Resumo: A Segurança Pública é um assunto bastante polêmico no Brasil, visto que a criminalidade passa por um aumento desenfreado e a população, enfadada de esperar por soluções efetivas, recorre e aceita uma série de resoluções rápidas que lhe são apresentadas. O problema disso é que a maneira rápida de lidar com tal problema ocorre, de forma preponderante, através do uso força repressiva do Estado sobre a sociedade. Gera-se, assim, outro empecilho, que é a violação dos princípios fundamentais, os quais devem ser garantidos a qualquer pessoa. Esse tipo de violência coloca ao dispor do Estado um poder ilimitado, que fere o Estado Democrático de Direito, e não é questionado pela população em virtude da alienação ocasionada pela propagação de medo pela mídia. Assim, o objetivo do presente artigo é apresentar a trajetória do Estado na obtenção de seu poder soberano e o como o abuso desse legitima a violência estatal sob argumento da garantia da Segurança Pública, garantida pela Constituição. Para a realização da escrita, utilizou-se de pesquisas bibliográficas, constitucionais, estudo de artigos científicos, doutrinas, teorias, periódicos e livros, todos pertinentes ao tema. Ficou evidente, como resultado dessa pesquisa, que os meios repressivos e as políticas criminais imediatas como forma de controle da criminalidade são ineficazes para a diminuição da delinquência, sendo o investimento na educação, assim como a elaboração de políticas criminais mediatas pelo Governo, detentores de resultados otimistas, e que consistem em atitudes que garantem uma redução significante na ocorrência de delitos e, consequentemente, na asseguração da segurança.
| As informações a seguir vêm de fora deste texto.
(* ===== verification/Main.v ===== *)
(** * Command proxy

    Models cmd/proxy/main.go and [config.Load]: where the configuration comes
    from, which store it selects, and how validator and server are built from
    it.  The file system, the environment, the YAML decoder and the connection
    to valkey are arguments.  The store behind the interface is one of the two
    implementations; [backing_store] is the dynamic dispatch. *)

From Stdlib Require Import Ascii String ZArith NArith Bool Lia.
From stdpp Require Import base tactics list strings gmap.
From S2P Require Import Prelude GoStrings GoTime GoFlag GoHttp Config Oidc Store Metrics Server Valkey.

Definition envOr (getenv : string -> string) (key fallback : string) : string :=
  let v := getenv key in if v <>s "" then v else fallback.

(** The one flag [main] declares. *)
Definition proxy_formal (getenv : string -> string) : flagset :=
  [("config", VString (envOr getenv "OZPX_CONFIG" "/etc/ozone-oidc-proxy/config.yaml"))].

(** Why the command exits before it listens. *)
Inductive startup_error :=
| BadCommandLine (e : flag_error)
| ConfigRejected (e : cfgerr)
| StoreInitFailed (msg : string)
| ServerInitFailed.

Section Main.
Context `{GoLib} `{Jwx} `{ValkeyLib}.

(** The dynamic type of the [store.Store] value. *)
Inductive backing :=
| OnMemory (m : Memory.t)
| OnValkey (v : Valkey.Valkey) (c : Client).

Definition on_valkey {R} (v : Valkey.Valkey) (x : Client * R) : backing * R := (OnValkey v x.1, x.2).
Definition on_memory {R} (x : Memory.t * R) : backing * R := (OnMemory x.1, x.2).

Definition backing_store (nonce : option string) (fuel : nat) : Store backing := {|
  Put now c b := match b with
    | OnMemory m => on_memory (Put now c m)
    | OnValkey v s => on_valkey v (vk_Put v nonce now c s) end;
  Get now k b := match b with
    | OnMemory m => on_memory (Get now k m)
    | OnValkey v s => on_valkey v (vk_Get v now k s) end;
  Delete now k b := match b with
    | OnMemory m => on_memory (Delete now k m)
    | OnValkey v s => on_valkey v (vk_Delete now k s) end;
  Count now b := match b with
    | OnMemory m => Count now m
    | OnValkey v s => default (Err "scan did not end") (vk_Count fuel s) end
|}.

(** [Load] *)
Definition Load (readFile : string -> option string) (yaml : string -> option Config)
    (getenv : string -> string) (path : string) : res cfgerr Config :=
  match readFile path with
  | None => Err (Wraps "read config: ")
  | Some raw => Parse yaml getenv raw
  end.

(** [newStore]; [dial] is [valkey.NewClient]. *)
Definition newStore (getenv : string -> string) (dial : string -> option Client) (c : Config)
    : res string backing :=
  if Type_ (cfg_CredentialStore c) =s StoreValkey then
    let vk := Config.Valkey (cfg_CredentialStore c) in
    let raw := getenv (KeyEnv vk) in
    if raw =s "" then
      Err ("credential_store.type " +:+ quote StoreValkey +:+ " requires the " +:+ KeyEnv vk
           +:+ " environment variable (32-byte base64 key)")
    else match ParseStoreKey raw with
    | Err e => Err (KeyEnv vk +:+ ": " +:+ e)
    | Ok key => let? vc := NewValkey (Addr vk) key (dial (Addr vk)) [] in Ok (OnValkey vc.1 vc.2)
    end
  else Ok (OnMemory Memory.NewMemory).

(** [main] up to the listeners. *)
Definition main_start (readFile : string -> option string) (yaml : string -> option Config)
    (getenv : string -> string) (dial : string -> option Client) (e : Ext) (w : nat -> Duration) (args : list string)
    : res startup_error (Server (V := Validator) (S := backing)) :=
  match GoFlag.Parse (proxy_formal getenv) args with
  | Err err => Err (BadCommandLine err)
  | Ok (fs, _) =>
      let configPath := string_flag fs "config" in
      match Load readFile yaml getenv configPath with
      | Err err => Err (ConfigRejected err)
      | Ok cfg =>
          match newStore getenv dial cfg with
          | Err msg => Err (StoreInitFailed msg)
          | Ok st =>
              match Server.New cfg (Oidc.New cfg e) st w with
              | None => Err ServerInitFailed
              | Some s => Ok s
              end
          end
      end
  end.

(** ** The life of the process *)

(** The two listeners as [main] configures them. *)
Record httpServer := mkHttpServer { hs_Addr : string; hs_ReadHeaderTimeout : Duration; hs_IdleTimeout : Duration }.

Definition mainSrv (c : Config) : httpServer := mkHttpServer (Listen c) (15 * Second)%Z (2 * Minute)%Z.
Definition adminSrv (c : Config) : httpServer := mkHttpServer (AdminListen c) (5 * Second)%Z 0%Z.

(** What the [select] of [main] wakes up for: a signal, or the error a listener
    returned, with whether it is [http.ErrServerClosed]. *)
Inductive stop_event := SignalReceived | ListenerReturned (err : option string) (closed : bool).

Inductive log_line := LogInfo (msg : string) | LogError (msg err : string).

(** How the process ends: its exit code, what it logged, the servers it shut
    down in order, and whether the store was closed (an [os.Exit] skips the
    deferred call). *)
Record process_end := mkEnd {
  pe_code : Z;
  pe_log : list log_line;
  pe_shutdown : list httpServer;
  pe_store_closed : bool
}.

Definition stop_log (e : stop_event) : list log_line :=
  match e with
  | SignalReceived => [LogInfo "signal received, shutting down"]
  | ListenerReturned (Some err) false => [LogError "listener failed" err]
  | ListenerReturned _ _ => []
  end.

(** [main], given the event that ends it; [cfgerr_text] prints a configuration
    error. *)
Definition main_run (cfgerr_text : cfgerr -> string) (readFile : string -> option string) (yaml : string -> option Config)
    (getenv : string -> string) (dial : string -> option Client) (e : Ext) (w : nat -> Duration) (args : list string)
    (event : stop_event) : process_end :=
  match main_start readFile yaml getenv dial e w args with
  | Err (BadCommandLine err) => mkEnd (exit_status err) [] [] false
  | Err (ConfigRejected err) => mkEnd 1 [LogError "configuration rejected" (cfgerr_text err)] [] false
  | Err (StoreInitFailed msg) => mkEnd 1 [LogError "credential store init failed" msg] [] false
  | Err ServerInitFailed => mkEnd 1 [LogError "server init failed" ""] [] false
  | Ok s =>
      mkEnd 0 (LogInfo "ozone-oidc-proxy started" :: stop_log event) [mainSrv (cfg s); adminSrv (cfg s)] true
  end.

(** ** What starting up establishes *)

(** The store a configuration asks for: memory, or valkey with a key of 32
    bytes from the environment and an established connection. *)
Inductive configured_store (getenv : string -> string) (dial : string -> option Client) (c : Config) : backing -> Prop :=
| configured_memory :
    Type_ (cfg_CredentialStore c) = StoreMemory ->
    configured_store getenv dial c (OnMemory Memory.NewMemory)
| configured_valkey key client :
    Type_ (cfg_CredentialStore c) = StoreValkey ->
    StdDecode (getenv (KeyEnv (Config.Valkey (cfg_CredentialStore c)))) = Some key ->
    String.length key = StoreKeyBytes ->
    dial (Addr (Config.Valkey (cfg_CredentialStore c))) = Some client ->
    configured_store getenv dial c (OnValkey (mkValkey key Hour (10 * Second)%Z) client).

Lemma ParseStoreKey_Ok raw key :
  ParseStoreKey raw = Ok key <-> StdDecode raw = Some key /\ String.length key = StoreKeyBytes.
Proof.
  unfold ParseStoreKey. destruct (StdDecode raw) as [k|]; [|naive_solver].
  destruct (Nat.eqb_spec (String.length k) StoreKeyBytes); cbn [negb]; naive_solver.
Qed.

Lemma newStore_Ok getenv dial c st :
  valid_config c -> newStore getenv dial c = Ok st <-> configured_store getenv dial c st.
Proof.
  intros Hc. unfold newStore. pose proof (valid_store c Hc) as Ht. split.
  - destruct (seqb_spec (Type_ (cfg_CredentialStore c)) StoreValkey) as [Ev|Ev].
    + destruct (_ =s ""); [done|]. destruct (ParseStoreKey _) as [key|] eqn:Ek; [|done].
      apply ParseStoreKey_Ok in Ek as [Ek El]. unfold NewValkey, newAEAD. rewrite El. cbn.
      destruct (dial _) as [client|] eqn:Ed; [|done]. cbn. intros [= <-]. by econstructor.
    + intros [= <-]. apply configured_memory. by destruct Ht as [?|[? _]].
  - intros [Em|key client Ev Ek El Ed].
    + by rewrite Em.
    + rewrite Ev. change (StoreValkey =s StoreValkey) with true. cbn iota. cbv zeta.
      destruct (seqb_spec (getenv (KeyEnv (Config.Valkey (cfg_CredentialStore c)))) "") as [E|_].
      { rewrite E in Ek. vm_compute in Ek. injection Ek as <-. discriminate El. }
      rewrite (proj2 (ParseStoreKey_Ok _ _) (conj Ek El)). unfold NewValkey, newAEAD.
      by rewrite El, Ed.
Qed.

Lemma New_usable c (v : Validator) (st : backing) w :
  valid_config c -> exists t, url_Parse (S3Endpoint (cfg_Upstream c)) = Some t /\
    UHost t <> "" /\ Server.New c v st w = Some (mkServer c v st t (newMetrics w)).
Proof.
  intros Hc. destruct (valid_endpoint c Hc) as [_ (u & Hu & _ & Hh)]. exists u.
  unfold Server.New. by rewrite Hu.
Qed.

(** What the arguments are: settings of [-config], the last one counting. *)
Definition config_path (getenv : string -> string) (sts : list setting) : string :=
  default (envOr getenv "OZPX_CONFIG" "/etc/ozone-oidc-proxy/config.yaml") (last_text sts "config").

(** C22: The command starts exactly when its arguments are settings of the one
    flag it declares, the configuration at the path they give (or else the
    environment, or else the default) loads, and the store that configuration
    asks for can be built; in particular a configuration that passed
    validation never fails later, in the server's constructor.  The server
    then holds that configuration, a validator with its issuers and that
    store, forwards to a host named by the configuration, and starts with
    zeroed metrics. *)
Theorem startup_exact readFile yaml getenv dial e w args :
  main_start readFile yaml getenv dial e w args <> Err ServerInitFailed /\
  forall s, main_start readFile yaml getenv dial e w args = Ok s <->
    exists fs sts c st t, command_line (proxy_formal getenv) args fs sts /\
      Load readFile yaml getenv (config_path getenv sts) = Ok c /\ configured_store getenv dial c st /\
      url_Parse (S3Endpoint (cfg_Upstream c)) = Some t /\ UHost t <> "" /\
      s = mkServer c (Oidc.New c e) st t (newMetrics w).
Proof.
  unfold main_start. assert (forall fs sts, command_line (proxy_formal getenv) args fs sts -> string_flag fs "config" = config_path getenv sts) as Hpath.
  { intros fs sts Hc. destruct Hc as [sts tail rest fs _ Ha]. by apply (string_flag_given (proxy_formal getenv) fs sts "config"). }
  pose proof (Parse_command_line (proxy_formal getenv) args eq_refl) as Hcl.
  destruct (GoFlag.Parse (proxy_formal getenv) args) as [[fs rest]|err] eqn:Ep.
  2:{ split; [done|]. intros s. split; [done|]. intros (fs & sts & _ & _ & _ & Hc & _). by destruct (Hcl fs sts). }
  destruct Hcl as [sts Hcl]. rewrite (Hpath fs sts Hcl).
  assert (forall fs' sts', command_line (proxy_formal getenv) args fs' sts' -> config_path getenv sts' = config_path getenv sts) as Huniq.
  { intros fs' sts' Hc. pose proof Hc as Hc'. apply command_line_Parse in Hc as [rest' Hc]; [|done].
    rewrite Hc in Ep. injection Ep as -> _. by rewrite <- (Hpath fs sts'), (Hpath fs sts). }
  destruct (Load readFile yaml getenv (config_path getenv sts)) as [c|err] eqn:El.
  2:{ split; [done|]. intros s. split; [done|]. intros (fs' & sts' & c' & _ & _ & Hc & Hl & _). rewrite (Huniq _ _ Hc) in Hl. congruence. }
  assert (valid_config c) as Hc.
  { unfold Load in El. destruct (readFile _); [|done]. by apply Parse_usable in El as [Hv _ _ _ _]. }
  pose proof (newStore_Ok getenv dial c) as Hs.
  destruct (newStore getenv dial c) as [st|msg].
  - destruct (New_usable c (Oidc.New c e) st w Hc) as (t & Ht & Hh & ->). split; [done|]. intros s. split.
    + intros [= <-]. exists fs, sts, c, st, t. split_and!; try done. by apply Hs.
    + intros (fs' & sts' & c' & st' & t' & Hc' & Hl & Hst & Ht' & _ & ->). rewrite (Huniq _ _ Hc'), El in Hl. injection Hl as <-.
      apply (Hs _ Hc) in Hst. congruence.
  - split; [done|]. intros s. split; [done|]. intros (fs' & sts' & c' & st' & _ & Hc' & Hl & Hst & _).
    rewrite (Huniq _ _ Hc'), El in Hl. injection Hl as <-. by apply (Hs _ Hc) in Hst.
Qed.

(** A process that started shuts both listeners down and closes its store
    whatever ended it, and exits 0: also after a listener failed.  One that
    did not start exits 1, or as package flag decides on its command line. *)
Theorem process_life text readFile yaml getenv dial e w args event :
  let r := main_run text readFile yaml getenv dial e w args event in
  (forall err, main_start readFile yaml getenv dial e w args = Err err ->
     pe_code r = (match err with BadCommandLine fe => exit_status fe | _ => 1 end)%Z /\ pe_shutdown r = []) /\
  (forall s, main_start readFile yaml getenv dial e w args = Ok s ->
     pe_code r = 0%Z /\ pe_shutdown r = [mainSrv (cfg s); adminSrv (cfg s)] /\ pe_store_closed r = true).
Proof.
  cbv zeta. unfold main_run. destruct (main_start _ _ _ _ _ _ _) as [s|[]]; cbn [pe_code pe_shutdown pe_store_closed];
    (split; [intros err [= <-]|intros s' [= <-]]); done.
Qed.

End Main.

(** ** Examples *)

Section Examples.
#[local] Existing Instance ascii_lib.
Import DemoJwx DemoValkey.

(** [minimal_config] on a valkey store. *)
Definition shared_config : Config :=
  mkConfig (Listen minimal_config) (AdminListen minimal_config) (cfg_Upstream minimal_config)
    (cfg_DataPath minimal_config) (cfg_Issuers minimal_config) (cfg_STS minimal_config)
    (mkCredentialStore "valkey" (mkValkeyStore "valkey:6379" "")) (cfg_Security minimal_config)
    (cfg_UsernamePolicy minimal_config).

Definition boot (c : Config) (getenv : string -> string) : option startup_error :=
  match main_start (fun _ => Some "listen:") (fun _ => Some c) getenv (fun _ => Some vacant) (ext warm) (fun _ => 0%Z) ["--config"; "c.yaml"] with
  | Ok _ => None
  | Err e => Some e
  end.

Example boots_on_memory : boot minimal_config (fun _ => "") = None.
Proof. vm_compute. reflexivity. Qed.

Example valkey_needs_a_key : exists msg, boot shared_config (fun _ => "") = Some (StoreInitFailed msg).
Proof. eexists. vm_compute. reflexivity. Qed.

Example boots_on_valkey :
  boot shared_config (fun k => if k =s "OZPX_STORE_KEY" then StdEncode "0123456789abcdef0123456789abcdef" else "") = None.
Proof. vm_compute. reflexivity. Qed.

End Examples.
Palavras-chave: Segurança Pública. Violência do Estado. Política Criminal.

 

1. Introdução

O presente excerto tem por objetivo efetuar um apanhado teórico acerca da temática da segurança pública. Busca-se o entendimento acerca do surgimento do Estado, da garantia de segurança pública que este deve prestar e da sugestão da educação como solução a longo prazo da falta de segurança.

Como método, utilizou-se a revisão bibliográfica das mais diversas fontes de informação pertinentes à temática.

Como hipótese, acredita-se que a abordagem reativa dos policiais seja advinda do clamor da sociedade pela intervenção do setor público e, em razão da legitimação da violência estatal, os desrespeitos à Constituição e aos direitos humanos sejam justificados.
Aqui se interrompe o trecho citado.